Environmental effects on mutation have been documented for many years but have concentrated on agents that directly interact with DNA. Mutation research in its early history investigated a variety of more mundane environmental factors at levels that inhibited biological function and attempted to characterize their mutagenicity. This thesis revisits these old questions armed with more modern methods. It consists of one review chapter and three experimental chapters. The review chapter proposes that biological organization itself acts to direct mutation pressure, and that many mutations are context dependent within this organization. Experimentally, I performed an approximately 1,500-generation mutation accumulation (MA) experiment using the budding yeast Saccharomyces cerevisiae as an evolutionary genetic model. This thesis investigates the rates and distribution of effects of new mutations on fitness when they accumulate under a moderate salt stress. The first experimental section describes the production of the MA lines, measures the diploid fitness traits mitotic growth rate and sporulation, and uses changes in fitness among replicate lines to infer mutation parameters affecting these traits.
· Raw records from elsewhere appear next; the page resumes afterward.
(* ===== verification/Pid.v ===== *)
(** * PID controller of the firmware ([pid.h], [pid.cpp])

  Integer PID with saturated output. [int] arithmetic has 16 bits and [long]
  arithmetic 32: a signed overflow is undefined behaviour, and the conversion
  of a [long] to an [int] wraps. *)

From stdpp Require Import base option list numbers.
From Stdlib Require Import ZArith Lia.
From S2P Require Import Prelude Hardware.

Module Pid.

Record pid : Type := mk_pid {
  kp : Z; kd : Z; ki : Z; ko : Z;
  output_min : Z; output_max : Z;
  is_enabled : bool;
  setpoint : Z;
  integral_term : Z;
  last_encoder_count : Z;
  last_input : Z;
  last_output : Z }.

Definition new (kp kd ki ko output_min output_max : Z) : pid :=
  mk_pid kp kd ki ko output_min output_max false 0 0 0 0 0.

Definition reset (encoder_count : Z) (p : pid) : pid :=
  mk_pid (kp p) (kd p) (ki p) (ko p) (output_min p) (output_max p) (is_enabled p)
    0 0 encoder_count 0 0.

Definition enabled (p : pid) : bool := is_enabled p.

Definition set_enabled (b : bool) (p : pid) : pid :=
  mk_pid (kp p) (kd p) (ki p) (ko p) (output_min p) (output_max p) b
    (setpoint p) (integral_term p) (last_encoder_count p) (last_input p) (last_output p).

Definition enable : pid -> pid := set_enabled true.
Definition disable : pid -> pid := set_enabled false.

(** [computed_output] is a reference argument: its new value is returned. *)
Definition compute (encoder_count computed_output : Z) (p : pid) : res (pid * Z) :=
  if negb (is_enabled p) then
    Ok (if last_input p =? 0 then p else reset encoder_count p, computed_output)
  else
    diff ← chk 32 (encoder_count - last_encoder_count p);
    let input := wraps 16 diff in
    error ← chk 16 (setpoint p - input);
    prop ← chk 32 (kp p * error);
    dinput ← chk 16 (input - last_input p);
    deriv ← chk 16 (kd p * dinput);
    sum ← chk 32 (prop - deriv);
    sum ← chk 32 (sum + integral_term p);
    _ ← require (negb (ko p =? 0));
    output ← chk 32 (Z.quot sum (ko p));
    output ← chk 32 (output + last_output p);
    '(output, integral) ←
      (if output >=? output_max p then Ok (output_max p, integral_term p)
       else if output <=? output_min p then Ok (output_min p, integral_term p)
       else
         inc ← chk 32 (ki p * error);
         acc ← chk 32 (integral_term p + inc);
         Ok (output, wraps 16 acc));
    Ok (mk_pid (kp p) (kd p) (ki p) (ko p) (output_min p) (output_max p) (is_enabled p)
          (setpoint p) integral encoder_count input output,
        wraps 16 output).

Definition set_setpoint (s : Z) (p : pid) : pid :=
  mk_pid (kp p) (kd p) (ki p) (ko p) (output_min p) (output_max p) (is_enabled p)
    s (integral_term p) (last_encoder_count p) (last_input p) (last_output p).

Definition set_tunings (kp kd ki ko : Z) (p : pid) : pid :=
  mk_pid kp kd ki ko (output_min p) (output_max p) (is_enabled p)
    (setpoint p) (integral_term p) (last_encoder_count p) (last_input p) (last_output p).

(** ** Specification *)

(** The limits are a non empty range of [int]s around zero. *)
Definition limits_ok (p : pid) : Prop :=
  in_int (output_min p) /\ in_int (output_max p) /\ output_min p <= 0 <= output_max p.

(** The last output respects the limits: every operation keeps this. *)
Definition wf (p : pid) : Prop :=
  limits_ok p /\ output_min p <= last_output p <= output_max p.

Definition clamp (lo hi z : Z) : Z := Z.max lo (Z.min hi z).

(** The control law over unbounded integers: the raw output before
    saturation, for a displacement of [input] ticks since the last call. *)
Definition raw_output (p : pid) (input : Z) : Z :=
  Z.quot (kp p * (setpoint p - input) - kd p * (input - last_input p) + integral_term p)
    (ko p) + last_output p.

(** The displacement the controller sees: the counts are truncated to [int]s. *)
Definition displacement (p : pid) (encoder_count : Z) : Z :=
  wraps 16 (encoder_count - last_encoder_count p).

Lemma compute_disabled p c o :
  is_enabled p = false ->
  compute c o p = Ok (if last_input p =? 0 then p else reset c p, o).
Proof. unfold compute. by intros ->. Qed.

(** What a defined call of an enabled controller computes. *)
Lemma compute_enabled p c o p' o' :
  is_enabled p = true -> limits_ok p -> compute c o p = Ok (p', o') ->
  let input := displacement p c in
  o' = clamp (output_min p) (output_max p) (raw_output p input) /\
  last_output p' = o' /\ last_input p' = input /\ last_encoder_count p' = c /\
  setpoint p' = setpoint p /\ is_enabled p' = true /\
  (kp p' = kp p /\ kd p' = kd p /\ ki p' = ki p /\ ko p' = ko p) /\
  (output_min p' = output_min p /\ output_max p' = output_max p) /\
  integral_term p' =
    (if (output_min p <? raw_output p input) && (raw_output p input <? output_max p)
     then wraps 16 (integral_term p + ki p * (setpoint p - input))
     else integral_term p).
Proof.
  intros He (Hmin & Hmax & Hrange). unfold compute, displacement, raw_output, clamp.
  rewrite He. simpl. intros Hc. res_inv. simpl in *.
  rewrite Z.geb_leb in *.
  match goal with H : require _ = _ |- _ => clear H | _ => idtac end.
  set (raw := _ `quot` ko p + last_output p) in *.
  destruct (Z.leb_spec (output_max p) raw); [|destruct (Z.leb_spec raw (output_min p))].
  all: res_inv; simpl; rewrite wraps_id by (unfold in_s in *; lia).
  all: split; [lia|]; repeat (split; [done|]).
  - destruct (Z.ltb_spec raw (output_max p)); [lia|]. by rewrite andb_false_r.
  - destruct (Z.ltb_spec (output_min p) raw); [lia|done].
  - rewrite !(proj2 (Z.ltb_lt _ _)) by lia. done.
Qed.

(** The counts may be truncated: the displacement is exact as long as it fits
    an [int]. *)
Lemma displacement_exact p c0 c :
  last_encoder_count p = wraps 16 c0 -> in_int (c - c0) ->
  displacement p (wraps 16 c) = c - c0.
Proof.
  intros Hl Hc. unfold displacement. rewrite Hl.
  destruct (wraps_mod 16 c ltac:(lia)) as [k Hk].
  destruct (wraps_mod 16 c0 ltac:(lia)) as [k0 Hk0].
  rewrite <- (wraps_id 16 (c - c0)) by (lia || done). apply wraps_eqm; [lia|].
  rewrite Hk, Hk0.
  replace (c + k * 2 ^ 16 - (c0 + k0 * 2 ^ 16) - (c - c0)) with ((k - k0) * 2 ^ 16) by lia.
  apply Z.mod_mul. lia.
Qed.

(** Bounds under which no intermediate result overflows: those of the default
    gains, with the setpoints a speed command can reach and displacements well
    below what the motors can do in one period. *)
Definition within_bounds (p : pid) : Prop :=
  kp p = Constants.kPidKp /\ kd p = Constants.kPidKd /\ ki p = Constants.kPidKi /\
  ko p = Constants.kPidKo /\ output_min p = - Constants.kPwmMax /\
  output_max p = Constants.kPwmMax /\ integral_term p = 0 /\
  Z.abs (setpoint p) <= 1092 /\ Z.abs (last_input p) <= 1600 /\
  in_int (last_encoder_count p) /\ Z.abs (last_output p) <= 255.

Lemma quot_bound a b m : 0 < b -> Z.abs a <= m -> Z.abs (Z.quot a b) <= m.
Proof.
  intros Hb Ha. rewrite <- Z.quot_abs, Z.quot_div_nonneg by lia.
  pose proof (Z.div_le_upper_bound (Z.abs a) (Z.abs b) (Z.abs a) ltac:(lia)). nia.
Qed.

Lemma compute_defined p c o :
  within_bounds p -> in_int c -> Z.abs (displacement p c) <= 1600 ->
  exists p' o', compute c o p = Ok (p', o') /\ within_bounds p' /\
    (is_enabled p = true ->
     o' = clamp (-255) 255 (raw_output p (displacement p c))).
Proof.
  unfold within_bounds. intros (Hkp & Hkd & Hki & Hko & Hmin & Hmax & Hint & Hsp & Hli
    & Hlc & Hlo) Hc Hd.
  destruct (is_enabled p) eqn:He; cycle 1.
  { rewrite compute_disabled by done. do 2 eexists. split; [reflexivity|].
    split; [|done]. destruct (last_input p =? 0); simpl; split_and!; try done; lia. }
  assert (exists p' o', compute c o p = Ok (p', o')) as (p' & o' & Hcomp).
  { unfold compute. rewrite He. simpl. unfold displacement in Hd.
    unfold in_s in Hc, Hlc. rewrite Hkp, Hkd, Hki, Hko, Hint, Hmin, Hmax.
    cbv [Constants.kPidKp Constants.kPidKd Constants.kPidKi Constants.kPidKo
         Constants.kPwmMax].
    rewrite chk_in by (unfold in_s; lia). simpl.
    set (input := wraps 16 _) in *.
    rewrite chk_in by (unfold in_s; lia). simpl.
    rewrite chk_in by (unfold in_s; lia). simpl.
    rewrite chk_in by (unfold in_s; lia). simpl.
    rewrite chk_in by (unfold in_s; lia). simpl.
    rewrite chk_in by (unfold in_s; lia). simpl.
    rewrite chk_in by (unfold in_s; lia). simpl.
    match goal with |- context [Z.quot ?a 10] =>
      pose proof (quot_bound a 10 200000 ltac:(lia) ltac:(lia)) as Hq end.
    rewrite chk_in by (unfold in_s; lia). simpl.
    rewrite chk_in by (unfold in_s; lia). simpl.
    repeat case_match; simpl; eauto. }
  exists p', o'. split; [done|].
  pose proof (compute_enabled p c o p' o' He) as Hspec.
  destruct Hspec as (Ho & Hlo' & Hli' & Hlc' & Hsp' & He' & (Hk1 & Hk2 & Hk3 & Hk4) &
    (Hm1 & Hm2) & Hi'); [|done|].
  { unfold limits_ok, in_s. rewrite Hmin, Hmax. unfold Constants.kPwmMax. lia. }
  cbv [Constants.kPwmMax] in *. rewrite Hmin, Hmax in Ho.
  split; [|done]. split_and!; try congruence; try lia.
  - rewrite Hi', Hki, Hint. unfold Constants.kPidKi. case_match; [|done].
    apply wraps_id; [lia|]. unfold in_s. lia.
  - rewrite Hlo', Ho. unfold clamp. lia.
Qed.

Lemma wf_new gkp gkd gki gko lo hi :
  in_int lo -> in_int hi -> lo <= 0 <= hi -> wf (new gkp gkd gki gko lo hi).
Proof. intros. unfold wf, limits_ok. simpl. auto with lia. Qed.

Lemma wf_reset c p : wf p -> wf (reset c p).
Proof. intros [Hl _]. split; [exact Hl|]. apply Hl. Qed.

Lemma wf_compute p c o p' o' : wf p -> compute c o p = Ok (p', o') -> wf p'.
Proof.
  intros Hwf Hc. destruct (is_enabled p) eqn:He.
  - destruct Hwf as [Hl _].
    destruct (compute_enabled p c o p' o' He Hl Hc) as
      (Ho & Hlo & _ & _ & _ & _ & _ & (Hm1 & Hm2) & _).
    unfold wf, limits_ok. rewrite Hm1, Hm2, Hlo, Ho.
    split; [exact Hl|]. destruct Hl as (_ & _ & ?). unfold clamp. lia.
  - rewrite compute_disabled in Hc by done. injection Hc as <- _.
    destruct (last_input p =? 0); [done|by apply wf_reset].
Qed.

Lemma wf_set_enabled b p : wf p -> wf (set_enabled b p).
Proof. done. Qed.
Lemma wf_set_setpoint s p : wf p -> wf (set_setpoint s p).
Proof. done. Qed.
Lemma wf_set_tunings a b c d p : wf p -> wf (set_tunings a b c d p).
Proof. done. Qed.

Create HintDb pid.
#[export] Hint Resolve wf_reset wf_compute wf_set_enabled wf_set_setpoint
  wf_set_tunings : pid.

(** ** Properties *)

(** C35: The control law. Whenever a call of an enabled controller with sane
    limits is defined, its output is the PID law over exact integers saturated to
    the limits, the integral term accumulates only when the output is not
    saturated, the tunings and limits are kept, and the new state is well formed.
    The displacement it sees is exact even though the counts are truncated to 16
    bits, as long as the wheel moved less than 2^15 ticks. *)
Theorem pid_compute_law p c0 c p' o o'
  (He : is_enabled p = true) (Hl : limits_ok p)
  (Hc0 : last_encoder_count p = wraps 16 c0) (Hd : in_int (c - c0))
  (Hc : compute (wraps 16 c) o p = Ok (p', o')) :
  let raw := raw_output p (c - c0) in
  o' = clamp (output_min p) (output_max p) raw /\
  last_output p' = o' /\ last_input p' = c - c0 /\ last_encoder_count p' = wraps 16 c /\
  integral_term p' =
    (if (output_min p <? raw) && (raw <? output_max p)
     then wraps 16 (integral_term p + ki p * (setpoint p - (c - c0)))
     else integral_term p) /\
  (setpoint p', kp p', kd p', ki p', ko p') = (setpoint p, kp p, kd p, ki p, ko p) /\
  is_enabled p' = true /\ wf p'.
Proof.
  pose proof (compute_enabled p _ o p' o' He Hl Hc) as Hs.
  rewrite (displacement_exact p c0 c Hc0 Hd) in Hs.
  destruct Hs as (Ho & Hlo & Hli & Hlc & Hsp & He' & (Hk1 & Hk2 & Hk3 & Hk4) & (Hm1 & Hm2) & Hi).
  assert (wf p') as Hwf.
  { unfold wf, limits_ok. rewrite Hm1, Hm2, Hlo, Ho. split; [exact Hl|].
    destruct Hl as (_ & _ & ?). unfold clamp. lia. }
  intros raw. do 5 (split; [done|]). split; [congruence|]. done.
Qed.

Lemma pid_compute_law_witness :
  let p := set_enabled true (set_setpoint 20 (reset (wraps 16 40000) (new 30 10 0 10 (-255) 255))) in
  exists p', compute (wraps 16 40012) 0 p = Ok (p', 12) /\ last_input p' = 12 /\ wf p'.
Proof.
  intros p. destruct (compute (wraps 16 40012) 0 p) as [[p' o']| |] eqn:Hc; [|discriminate..].
  assert (limits_ok p) as Hl by (unfold limits_ok, in_s; simpl; lia).
  assert (in_int (40012 - 40000)) as Hd by (unfold in_s; lia).
  destruct (pid_compute_law p 40000 40012 p' 0 o' eq_refl Hl eq_refl Hd Hc)
    as (Ho & _ & Hi & _ & _ & _ & _ & Hw).
  exists p'. rewrite Ho. split; [reflexivity|]. split; [exact Hi|exact Hw].
Defined.

(** No overflow in regular use. With the default gains and limits, setpoints
    a 16-bit speed command can reach and displacements of at most 1600 ticks per
    period, a call of [compute] is defined for every count, and it keeps these
    bounds, so every later call is defined too. *)
Theorem pid_default_no_overflow p c o
  (Hb : within_bounds p) (Hc : in_int c) (Hd : Z.abs (displacement p c) <= 1600) :
  exists p' o', compute c o p = Ok (p', o') /\ within_bounds p' /\
    (is_enabled p = true -> o' = clamp (-255) 255 (raw_output p (displacement p c))).
Proof. by apply compute_defined. Qed.

Lemma pid_default_no_overflow_witness :
  let p := set_enabled true (set_setpoint (-1092)
    (reset 32000 (new Constants.kPidKp Constants.kPidKd Constants.kPidKi Constants.kPidKo
      (- Constants.kPwmMax) Constants.kPwmMax))) in
  exists p' o', compute (-32000) 0 p = Ok (p', o') /\ within_bounds p' /\ o' = -255.
Proof.
  intros p. assert (within_bounds p) as Hb
    by (unfold within_bounds, in_s; simpl; repeat split; lia).
  assert (in_int (-32000)) as Hc by (unfold in_s; lia).
  assert (Z.abs (displacement p (-32000)) <= 1600) as Hd by (vm_compute; discriminate).
  destruct (pid_default_no_overflow p (-32000) 0 Hb Hc Hd) as (p' & o' & Ho & Hw & Hv).
  exists p', o'. split; [exact Ho|]. split; [exact Hw|]. exact (Hv eq_refl).
Defined.

End Pid.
Mutation rate estimates for these traits were roughly doubled in the salt stress treatment. The proportion of beneficial mutations was high for mutations affecting sporulation in both MA treatments but zero for growth rate. Measurements of haploid viability and haploid growth rate on strains derived from the diploid MA lines were used to infer mutation parameters. Mutation rates affecting haploid growth were ten-fold higher in our salt-line derivatives than those derived from the non-stress treatment. Variance component analysis identified a large fraction of genetic variation arising from differences among haploids within the same tetrad. This component was significantly larger in the salt MA treatment than the non-stress treatment. MA lines were subjected to a novel weak-acid stress. Mutation rate estimates were 38-fold higher in the salt MA treatment when lines were tested under acid stress. Cross-environmental genetic correlation for growth in acid stress versus standard media was significantly different between the two MA treatments suggesting that both MA environment and test environment are important factors when considering mutational effects on fitness.